> PROBLEM STATEMENT:
Nothing but the lines below between the line holding "reg_states : list (jstr * (bytes * Z));" and the line holding "Definition with_wraps (x", inclusive, should appear in the answer, each set down exactly.

══ EXCERPTED RECORDS

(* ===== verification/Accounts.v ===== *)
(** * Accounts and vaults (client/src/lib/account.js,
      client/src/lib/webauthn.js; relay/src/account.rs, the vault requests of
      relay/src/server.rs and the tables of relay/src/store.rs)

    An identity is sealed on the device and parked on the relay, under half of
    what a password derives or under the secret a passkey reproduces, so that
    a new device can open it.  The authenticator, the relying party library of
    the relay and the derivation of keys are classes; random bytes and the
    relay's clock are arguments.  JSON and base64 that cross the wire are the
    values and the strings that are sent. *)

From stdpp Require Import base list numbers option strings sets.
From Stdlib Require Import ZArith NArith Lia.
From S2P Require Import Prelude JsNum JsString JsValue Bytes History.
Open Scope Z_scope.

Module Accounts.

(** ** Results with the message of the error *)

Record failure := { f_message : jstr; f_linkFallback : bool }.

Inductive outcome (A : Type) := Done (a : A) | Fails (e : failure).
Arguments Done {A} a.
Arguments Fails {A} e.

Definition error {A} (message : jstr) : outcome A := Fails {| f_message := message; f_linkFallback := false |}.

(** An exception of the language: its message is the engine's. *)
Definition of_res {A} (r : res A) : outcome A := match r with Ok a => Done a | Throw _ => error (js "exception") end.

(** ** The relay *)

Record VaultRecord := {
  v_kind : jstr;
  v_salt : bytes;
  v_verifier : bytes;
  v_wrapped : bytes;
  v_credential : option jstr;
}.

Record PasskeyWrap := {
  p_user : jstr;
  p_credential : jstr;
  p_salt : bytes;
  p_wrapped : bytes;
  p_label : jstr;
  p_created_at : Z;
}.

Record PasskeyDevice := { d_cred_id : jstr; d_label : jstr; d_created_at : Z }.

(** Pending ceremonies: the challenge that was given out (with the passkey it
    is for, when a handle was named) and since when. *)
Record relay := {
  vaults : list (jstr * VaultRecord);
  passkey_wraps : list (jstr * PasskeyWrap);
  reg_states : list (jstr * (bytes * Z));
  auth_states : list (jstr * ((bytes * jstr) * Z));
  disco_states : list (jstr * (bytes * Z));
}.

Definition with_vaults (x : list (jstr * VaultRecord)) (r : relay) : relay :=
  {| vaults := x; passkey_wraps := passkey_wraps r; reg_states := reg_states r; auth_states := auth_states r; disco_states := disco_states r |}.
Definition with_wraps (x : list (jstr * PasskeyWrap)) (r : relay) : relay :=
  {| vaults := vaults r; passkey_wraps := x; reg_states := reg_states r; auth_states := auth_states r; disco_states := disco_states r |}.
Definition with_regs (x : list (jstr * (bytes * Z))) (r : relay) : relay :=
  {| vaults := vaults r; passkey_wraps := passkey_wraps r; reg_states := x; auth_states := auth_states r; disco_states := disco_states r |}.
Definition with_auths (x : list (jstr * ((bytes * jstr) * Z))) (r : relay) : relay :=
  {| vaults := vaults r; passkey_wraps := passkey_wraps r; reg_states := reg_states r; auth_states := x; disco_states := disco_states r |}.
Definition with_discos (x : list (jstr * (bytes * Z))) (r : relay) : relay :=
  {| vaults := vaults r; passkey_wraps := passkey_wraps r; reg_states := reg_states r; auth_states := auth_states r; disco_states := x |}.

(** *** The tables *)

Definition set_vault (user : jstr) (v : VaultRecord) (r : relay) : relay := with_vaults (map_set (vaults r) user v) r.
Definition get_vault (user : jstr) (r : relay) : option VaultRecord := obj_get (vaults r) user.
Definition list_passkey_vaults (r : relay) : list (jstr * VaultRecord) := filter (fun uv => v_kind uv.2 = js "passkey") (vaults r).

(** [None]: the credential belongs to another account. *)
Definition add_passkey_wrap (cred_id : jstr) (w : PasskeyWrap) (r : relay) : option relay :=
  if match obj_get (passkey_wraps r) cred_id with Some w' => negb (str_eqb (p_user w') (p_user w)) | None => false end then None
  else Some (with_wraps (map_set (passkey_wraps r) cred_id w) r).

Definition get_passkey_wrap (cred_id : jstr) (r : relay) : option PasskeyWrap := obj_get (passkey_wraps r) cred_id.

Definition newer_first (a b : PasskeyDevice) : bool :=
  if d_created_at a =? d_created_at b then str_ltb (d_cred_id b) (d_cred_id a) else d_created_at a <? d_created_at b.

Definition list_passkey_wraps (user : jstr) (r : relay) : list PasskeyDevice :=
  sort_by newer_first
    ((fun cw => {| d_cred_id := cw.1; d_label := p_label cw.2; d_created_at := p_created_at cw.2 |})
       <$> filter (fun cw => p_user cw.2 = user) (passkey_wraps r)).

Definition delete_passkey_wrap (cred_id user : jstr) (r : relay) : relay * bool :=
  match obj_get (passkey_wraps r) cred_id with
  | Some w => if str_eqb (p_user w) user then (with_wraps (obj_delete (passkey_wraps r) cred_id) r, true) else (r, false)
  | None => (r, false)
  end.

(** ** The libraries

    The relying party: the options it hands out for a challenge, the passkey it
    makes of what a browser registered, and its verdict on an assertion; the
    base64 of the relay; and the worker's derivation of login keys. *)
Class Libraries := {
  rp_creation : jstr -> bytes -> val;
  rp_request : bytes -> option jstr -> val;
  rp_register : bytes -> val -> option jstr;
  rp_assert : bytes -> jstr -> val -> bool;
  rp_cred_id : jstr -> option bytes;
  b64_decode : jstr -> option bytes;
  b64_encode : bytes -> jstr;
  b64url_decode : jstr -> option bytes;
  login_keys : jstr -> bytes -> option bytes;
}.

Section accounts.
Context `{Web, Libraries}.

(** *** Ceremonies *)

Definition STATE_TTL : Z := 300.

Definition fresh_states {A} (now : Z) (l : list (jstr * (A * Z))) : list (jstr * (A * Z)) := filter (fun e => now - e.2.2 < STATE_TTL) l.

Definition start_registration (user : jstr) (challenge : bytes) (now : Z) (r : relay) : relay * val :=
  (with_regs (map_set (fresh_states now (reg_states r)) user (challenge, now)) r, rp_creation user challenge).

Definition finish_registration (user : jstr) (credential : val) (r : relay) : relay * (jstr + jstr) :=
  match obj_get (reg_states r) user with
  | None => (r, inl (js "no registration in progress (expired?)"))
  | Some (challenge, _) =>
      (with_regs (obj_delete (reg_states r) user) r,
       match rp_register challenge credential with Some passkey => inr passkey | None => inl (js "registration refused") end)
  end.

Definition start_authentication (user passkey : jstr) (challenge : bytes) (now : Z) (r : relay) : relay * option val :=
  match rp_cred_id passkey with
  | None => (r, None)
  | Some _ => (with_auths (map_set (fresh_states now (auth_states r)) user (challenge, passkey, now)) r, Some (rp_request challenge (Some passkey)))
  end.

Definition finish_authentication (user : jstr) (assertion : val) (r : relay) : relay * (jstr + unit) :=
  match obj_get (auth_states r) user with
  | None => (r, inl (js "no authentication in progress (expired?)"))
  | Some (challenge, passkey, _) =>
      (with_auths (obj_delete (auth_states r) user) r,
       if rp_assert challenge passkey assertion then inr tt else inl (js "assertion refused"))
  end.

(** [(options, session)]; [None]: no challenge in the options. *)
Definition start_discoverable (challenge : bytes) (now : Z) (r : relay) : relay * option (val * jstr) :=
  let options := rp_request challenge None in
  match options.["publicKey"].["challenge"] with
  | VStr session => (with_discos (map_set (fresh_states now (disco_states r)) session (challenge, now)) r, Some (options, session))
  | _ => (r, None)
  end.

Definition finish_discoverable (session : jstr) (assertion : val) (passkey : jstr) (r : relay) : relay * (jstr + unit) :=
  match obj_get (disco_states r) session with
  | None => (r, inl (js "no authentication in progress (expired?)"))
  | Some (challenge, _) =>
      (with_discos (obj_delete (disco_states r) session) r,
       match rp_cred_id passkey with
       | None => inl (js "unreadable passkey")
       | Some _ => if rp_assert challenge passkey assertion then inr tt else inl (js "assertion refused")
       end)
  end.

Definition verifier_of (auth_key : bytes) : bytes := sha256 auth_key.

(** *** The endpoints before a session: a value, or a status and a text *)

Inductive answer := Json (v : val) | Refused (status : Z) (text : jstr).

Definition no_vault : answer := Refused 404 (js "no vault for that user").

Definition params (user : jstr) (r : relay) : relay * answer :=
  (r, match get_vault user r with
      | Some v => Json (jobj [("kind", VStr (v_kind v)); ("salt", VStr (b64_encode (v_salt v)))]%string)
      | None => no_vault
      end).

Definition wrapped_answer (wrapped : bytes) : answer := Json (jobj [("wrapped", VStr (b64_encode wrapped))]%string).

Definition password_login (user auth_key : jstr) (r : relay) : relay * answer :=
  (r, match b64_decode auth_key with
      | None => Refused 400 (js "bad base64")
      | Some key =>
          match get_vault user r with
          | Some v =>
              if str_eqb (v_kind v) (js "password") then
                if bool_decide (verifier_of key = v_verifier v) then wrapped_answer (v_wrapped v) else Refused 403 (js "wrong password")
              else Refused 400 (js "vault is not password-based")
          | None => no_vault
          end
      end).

════

> ANSWER BOX:
  reg_states : list (jstr * (bytes * Z));
  auth_states : list (jstr * ((bytes * jstr) * Z));
  disco_states : list (jstr * (bytes * Z));
}.

Definition with_vaults (x : list (jstr * VaultRecord)) (r : relay) : relay :=
  {| vaults := x; passkey_wraps := passkey_wraps r; reg_states := reg_states r; auth_states := auth_states r; disco_states := disco_states r |}.
Definition with_wraps (x : list (jstr * PasskeyWrap)) (r : relay) : relay :=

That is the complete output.